Toshiba develops dysprosium-free samarium-cobalt magnet to replace heat-resistant neodymium magnet in motors
16 August 2012
Toshiba Corporation has developed a high-iron concentration samarium-cobalt (SmCo) magnet that is free of dysprosium, a rare earth mineral that is in extremely short supply and increasingly expensive. (Earlier post.) At typical operating temperatures, the samarium-cobalt magnet has superior magnetic properties to the heat-resistant neodymium magnets—which contain dysprosium—currently used in motors.
The company has been working on SmCo magnets for a number of years (and has applied a SmCo magnet in a motor for a washer-dryer introduced in 2009). In this latest development, Toshiba used heat-treatment technology to improve the magnetic force of the samarium-cobalt magnet, and in doing so has boosted its performance to a level surpassing that of the heat-resistant neodymium magnet.
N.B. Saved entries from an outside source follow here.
(** A file object open for reading, as the bytes it has left:
    [f.read(n)] returns the next [n] bytes, or all that is left when
    fewer remain, and [''] at the end. *)
Definition read (n : Z) (f : string) : string * string :=
  (slice_to (Z.to_nat n) f, slice_from (Z.to_nat n) f).

(** How the generator ends: it is exhausted, it raises, or the bound on
    the number of rounds was reached first. *)
Inductive ending : Type :=
| Stop
| Raise (e : exn)
| More.

(** The loop of [chunkyreader] for a [count]: the chunks yielded, how
    the generator ends, and the file as it leaves it. *)
Fixpoint counted (rounds : nat) (f : string) (count : Z)
  : list string * ending * string :=
  if negb (count >? 0)%Z then ([], Stop, f) else
  match rounds with
  | O => ([], More, f)
  | S rounds' =>
      let (b, f') := read (Z.min count 65536) f in
      if not_ b
      then ([],
            Raise (IOError (Msg ("EOF with " ++ str_of_int count
                                   ++ " bytes remaining"))),
            f')
      else
        let '(chunks, e, f'') :=
          counted rounds' f' (count - Z.of_nat (String.length b)) in
        (b :: chunks, e, f'')
  end.

(** The loop for [count = None]: read until the end of the file. *)
Fixpoint uncounted (rounds : nat) (f : string)
  : list string * ending * string :=
  match rounds with
  | O => ([], More, f)
  | S rounds' =>
      let (b, f') := read 65536 f in
      if not_ b then ([], Stop, f')
      else
        let '(chunks, e, f'') := uncounted rounds' f' in
        (b :: chunks, e, f'')
  end.

(** "Generate a list of chunks of data read from 'f'." *)
Definition chunkyreader (rounds : nat) (f : string) (count : option Z)
  : list string * ending * string :=
  match count with
  | Some count => counted rounds f count
  | None => uncounted rounds f
  end.

End Chunky.

(** ** log and add_error *)

Module Log.
Import Py PyStr HardWrite.
Local Open Scope string_scope.

Section Streams.
Context {O : Type} `{File.Out O}.




End Streams.

End Log.

(** ** unlink and mkdirp *)

Module Fs.
Import Py.

Definition ENOENT : Z := 2.
Definition EEXIST : Z := 17.

Section Os.

(** The file system and the two calls of the [os] module, which belong
    to the platform. *)
Variable fs : Type.
Variable os_unlink : string -> M fs unit.
Variable os_makedirs : string -> option Z -> M fs unit.

(** "Delete a file at path 'f' if it currently exists."  The handler
    has no [else]: the exception ends there whatever its errno. *)
Definition unlink (f : string) : M fs unit :=
  fun w =>
    match os_unlink f w with
    | (inl (OSError errno), w') =>
        if (errno =? ENOENT)%Z then (inr tt, w') else (inr tt, w')
    | r => r
    end.

(** "Recursively create directories on path 'd'."  [if mode:] holds of
    a mode that is neither [None] nor zero. *)
Definition mkdirp (d : string) (mode : option Z) : M fs unit :=
  fun w =>
    let call :=
      match mode with
      | Some m => if (m =? 0)%Z then os_makedirs d None
                  else os_makedirs d (Some m)
      | None => os_makedirs d None
      end in
    match call w with
    | (inl (OSError errno), w') =>
        if (errno =? EEXIST)%Z then (inr tt, w')
        else (inl (OSError errno), w')
    | r => r
    end.

End Os.

End Fs.

(** ** lutime *)

Module Utime.


Section Helpers.

(** Whether the C extension has [utimensat], and its two constants. *)
Variable have_utimensat : bool.
Variable AT_FDCWD : Z.
Variable AT_SYMLINK_NOFOLLOW : Z.


End Helpers.

End Utime.

(** ** What a run of _hard_write conserves *)

Module HardWriteInv.
Import Py HardWrite.
Local Open Scope string_scope.


End HardWriteInv.

(** ** columnate *)

Module Columns.
Import Py PyStr.
Local Open Scope string_scope.

(** [max(len(s) for s in l)]. *)
Definition max_len (l : list string) : nat :=
  fold_right (fun s m => Nat.max (String.length s) m) 0%nat l.

(** [while len(l) % ncols: l.append('')]; the loop appends fewer than
    [ncols] strings, which bounds its rounds. *)
Fixpoint pad_loop (rounds ncols : nat) (l : list string) : list string :=
  if (List.length l mod ncols =? 0)%nat then l else
  match rounds with
  | O => l
  | S rounds' => pad_loop rounds' ncols (l ++ [""])%list
  end.

(** The numbers of [range(start, stop, step)] for a positive [step];
    there are at most [stop] of them. *)
Fixpoint range_loop (bound start stop step : nat) : list nat :=
  match bound with
  | O => []
  | S bound' =>
      if (start <? stop)%nat
      then start :: range_loop bound' (start + step) stop step
      else []
  end.

(** [range(0, stop, step)], a [ValueError] when [step] is zero. *)
Definition range (stop step : nat) : exn + list nat :=
  match step with
  | O => inl ValueError
  | S _ => inr (range_loop stop 0 stop step)
  end.

(** [l[s:e]]. *)
Definition slice (s e : nat) (l : list string) : list string :=
  firstn (e - s) (skipn s l).

Definition nonempty (c : list string) : bool :=
  match c with
  | [] => false
  | _ :: _ => true
  end.

(** [zip] of a first sequence and of others: one tuple for each
    position that every sequence has. *)
Fixpoint zip_loop (first : list string) (others : list (list string))
  : list (list string) :=
  match first with
  | [] => []
  | x :: first' =>
      if forallb nonempty others
      then (x :: map (hd "") others) :: zip_loop first' (map (@tl string) others)
      else []
  end.

(** [zip] of all the columns, each one an argument. *)
Definition zip_star (cols : list (list string)) : list (list string) :=
  match cols with
  | [] => []
  | first :: others => zip_loop first others
  end.

(** One line of the table: the prefix and the cells of the row, each
    padded to [width] columns. *)
Definition line (prefix : string) (width : nat) (row : list string)
  : string :=
  prefix ++ flatten (map (ljust width) row) ++ File.nl.

(** "Format elements of 'l' in columns with 'prefix' leading each
    line."  [tty_width] is the value of [tty_width()], which
    [bup.options] computes. *)
Definition columnate (tty_width : Z) (l : list string) (prefix : string)
  : exn + string :=
  match l with
  | [] => inr ""
  | _ :: _ =>
      let clen := Z.of_nat (max_len l) in
      let ncols :=
        ((tty_width - Z.of_nat (String.length prefix)) / (clen + 2))%Z in
      let '(ncols, clen) :=
        if (ncols <=? 1)%Z then (1%Z, 0%Z) else (ncols, clen) in
      let l := pad_loop (Z.to_nat ncols) (Z.to_nat ncols) l in
      let rows := (List.length l / Z.to_nat ncols)%nat in
      match range (List.length l) rows with
      | inl e => inl e
      | inr starts =>
          let cols := map (fun s => slice s (s + rows) l) starts in
          inr (fold_left
                 (fun out row => out ++ line prefix (Z.to_nat (clen + 2)) row)
                 (zip_star cols) "")
      end
  end.

End Columns.

(** ** Two ends of a connection *)

Module Wire.
Local Open Scope string_scope.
The high-iron concentration samarium-cobalt magnet exceeds the heat-resistant neodymium magnet in magnetic force by 1% at an operating temperature of 100 °C and by 5% at 150°C.
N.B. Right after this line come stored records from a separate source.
(** An unnamed event, a peer abort, then shutdown-complete on stream 7. *)
Lemma stream_close_is_last_call_witness :
  exists calls,
    deliver (@StreamCallback example_headers (example_server 0) 7)
      ([stream_event (QUIC_STREAM_EVENT_other 1);
        stream_event QUIC_STREAM_EVENT_PEER_SEND_ABORTED]
       ++ [stream_event QUIC_STREAM_EVENT_SHUTDOWN_COMPLETE])
      (env_const 0 true) [] = Some ([] ++ calls ++ [StreamClose 7]) /\
    Forall (eq (StreamShutdown 7 (Z.lor 2 4) 0)) calls.
Proof.
  apply (@stream_close_is_last_call example_headers (env_const 0 true) (example_server 0) 7
           [stream_event (QUIC_STREAM_EVENT_other 1);
            stream_event QUIC_STREAM_EVENT_PEER_SEND_ABORTED]
           (stream_event QUIC_STREAM_EVENT_SHUTDOWN_COMPLETE) []).
  - repeat constructor.
  - reflexivity.
Defined.

(** Connection 10 of a bounded run: a stream starts, then the connection
    shuts down. *)
Lemma connection_close_then_completion_witness :
  deliver (@ConnectionCallback example_headers (example_server 2) 10)
    ([connection_event QUIC_CONNECTION_EVENT_PEER_STREAM_STARTED 11;
      connection_event (QUIC_CONNECTION_EVENT_other 0) 0]
     ++ [connection_event QUIC_CONNECTION_EVENT_SHUTDOWN_COMPLETE 0])
    (env_const 0 true) [] =
  Some ([SetCallbackHandler 11 ToStreamCallback; ConnectionClose 10; RefCount_CompleteItem]).
Proof.
  apply (@connection_close_then_completion example_headers (env_const 0 true)
           (example_server 2) 10
           [connection_event QUIC_CONNECTION_EVENT_PEER_STREAM_STARTED 11;
            connection_event (QUIC_CONNECTION_EVENT_other 0) 0]
           (connection_event QUIC_CONNECTION_EVENT_SHUTDOWN_COMPLETE 0) []).
  - repeat constructor; discriminate.
  - reflexivity.
Defined.

(** A [StreamShutdown] that fails with status 5 and one that succeeds. *)
Lemma callbacks_ignore_call_results_witness :
  @StreamCallback example_headers (example_server 0) 7 (env_const 5 true)
    (stream_event QUIC_STREAM_EVENT_PEER_SEND_ABORTED) [] =
  @StreamCallback example_headers (example_server 0) 7 (env_const 0 true)
    (stream_event QUIC_STREAM_EVENT_PEER_SEND_ABORTED) [] /\
  @ListenerCallback example_headers (example_server 0) 1 (env_const 0 true)
    (listener_event QUIC_LISTENER_EVENT_NEW_CONNECTION 9) [] =
  @ListenerCallback example_headers (example_server 0) 1 (env_const 0 false)
    (listener_event QUIC_LISTENER_EVENT_NEW_CONNECTION 9) [].
Proof.
  split.
  - apply (proj1 (proj2 (@callbacks_ignore_call_results example_headers
                           (env_const 5 true) (env_const 0 true) (example_server 0) 7 []))).
  - apply (proj2 (proj2 (@callbacks_ignore_call_results example_headers
                           (env_const 0 true) (env_const 0 false) (example_server 0) 1 []))).
    reflexivity.
Defined.

(** Help asked for after another argument is not a help request. *)
Lemma Init_help_path_witness :
  ~ exists status this',
      @Init example_headers 2 ["-port:1"; "-help"] (env_const 0 true) (example_server 0) [] =
        Some (status, this', [] ++ [WriteOutput help_text [4433]]).
Proof.
  intros Hrun.
  apply (proj1 (@Init_help_path example_headers (env_const 0 true) (example_server 0)
                  2 ["-port:1"; "-help"] [])) in Hrun.
  destruct Hrun as [_ [Hq | Hhelp]]; discriminate.
Defined.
Toshiba achieved this by reducing the oxide and the phase with high copper concentrations in the magnet, both of which inhibit magnetic force, and by increasing the amount of iron in the magnet from 15% to 20% by weight.
The traction motors for hybrid and electric automobiles, railroad vehicles and the motors for industrial equipment operate at relatively high temperatures, and heat-resistant neodymium magnets are generally used in these applications. Dysprosium is a key material of these magnets.
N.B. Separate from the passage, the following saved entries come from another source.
(** * Loss accumulator and loss functions of [losses/losses.py]

    A shallow embedding of the [LossManager] class and of the loss functions
    that register their terms with it, together with the properties the
    specification states about them.

    Numbers.  Python floats and the entries of torch tensors are idealised
    as exact rationals ([Q]); rounding, overflow and signed zeros are not
    modelled.  The undefined value the code itself can produce, 0/0 ([nan]
    in torch: the mean of an empty tensor, the standard deviation of a
    single row), is kept as [NaN] in the type [scalar].  A [value] is what
    Python holds where a loss is expected: a zero-dimensional tensor or a
    plain Python number.  Python exceptions are values of [exn]; a method
    that mutates the manager is a function on [LossManager] states, and one
    that may raise returns a [result] next to the state it leaves behind. *)

From Stdlib Require Import QArith Qabs Lia.
From stdpp Require Import gmap strings list.

Local Open Scope Q_scope.

(** ** Python exceptions and results *)

Inductive exn : Type :=
| ZeroDivisionError
| KeyError (key : string)
| IndexError
| TypeError
| AttributeError
| RuntimeError
| ValueError.

Inductive result (A : Type) : Type :=
| Ok (a : A)
| Raise (e : exn).
Arguments Ok {A} a.
Arguments Raise {A} e.

Definition rbind {A B} (r : result A) (k : A -> result B) : result B :=
  match r with
  | Ok a => k a
  | Raise e => Raise e
  end.

Notation "x <- c1 ;; c2" := (rbind c1 (fun x => c2))
  (at level 20, c1 at level 99, c2 at level 200, only parsing).
Notation "' x <- c1 ;; c2" := (rbind c1 (fun x => c2))
  (at level 20, x pattern, c1 at level 99, c2 at level 200, only parsing).

(** A list comprehension [[f x for x in xs]]: evaluated left to right, the
    first exception aborts it. *)
Fixpoint comprehension {A B} (f : A -> result B) (xs : list A) : result (list B) :=
  match xs with
  | [] => Ok []
  | x :: r =>
      y <- f x ;;
      ys <- comprehension f r ;;
      Ok (y :: ys)
  end.

(** [xs[i]] for a non-negative index. *)
Definition getitem {A} (xs : list A) (i : nat) : result A :=
  match xs !! i with
  | Some x => Ok x
  | None => Raise IndexError
  end.

(** ** Scalars *)

Inductive scalar : Type :=
| Num (q : Q)
| NaN.

Definition sadd (a b : scalar) : scalar :=
  match a, b with
  | Num x, Num y => Num (x + y)
  | _, _ => NaN
  end.

(** [w * x] for a Python number [w]. *)
Definition smul (w : Q) (t : scalar) : scalar :=
  match t with
  | Num x => Num (w * x)
  | NaN => NaN
  end.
Current sources of dysprosium are limited, however, and recent export limitations from China and price rises are raising global concerns for future shortages. Samarium, by contrast, is available from Australia and the US. Under these circumstances, Japan has made the development of dysprosium-free high performance magnets that offer a strong magnetic force at high operating temperatures an important objective for industry.
Toshiba has verified the performance of the new magnet when applied in motors for automobiles, locomotives, machine tools and elevators, confirming that it has almost the same capabilities as heat-resistant neodymium magnets of the same size. The magnet is highly suited to motors that must combine high heat resistance with high performance and a small size.
The company aims to start mass production of the magnet at the end of the current fiscal year and promote its use in all applicable equipment.
The development of magnet and motor was supported by Japan’s New Energy and Industrial Technology Development Organization’s (NEDO) Rare Metal Substitute Materials Development Project.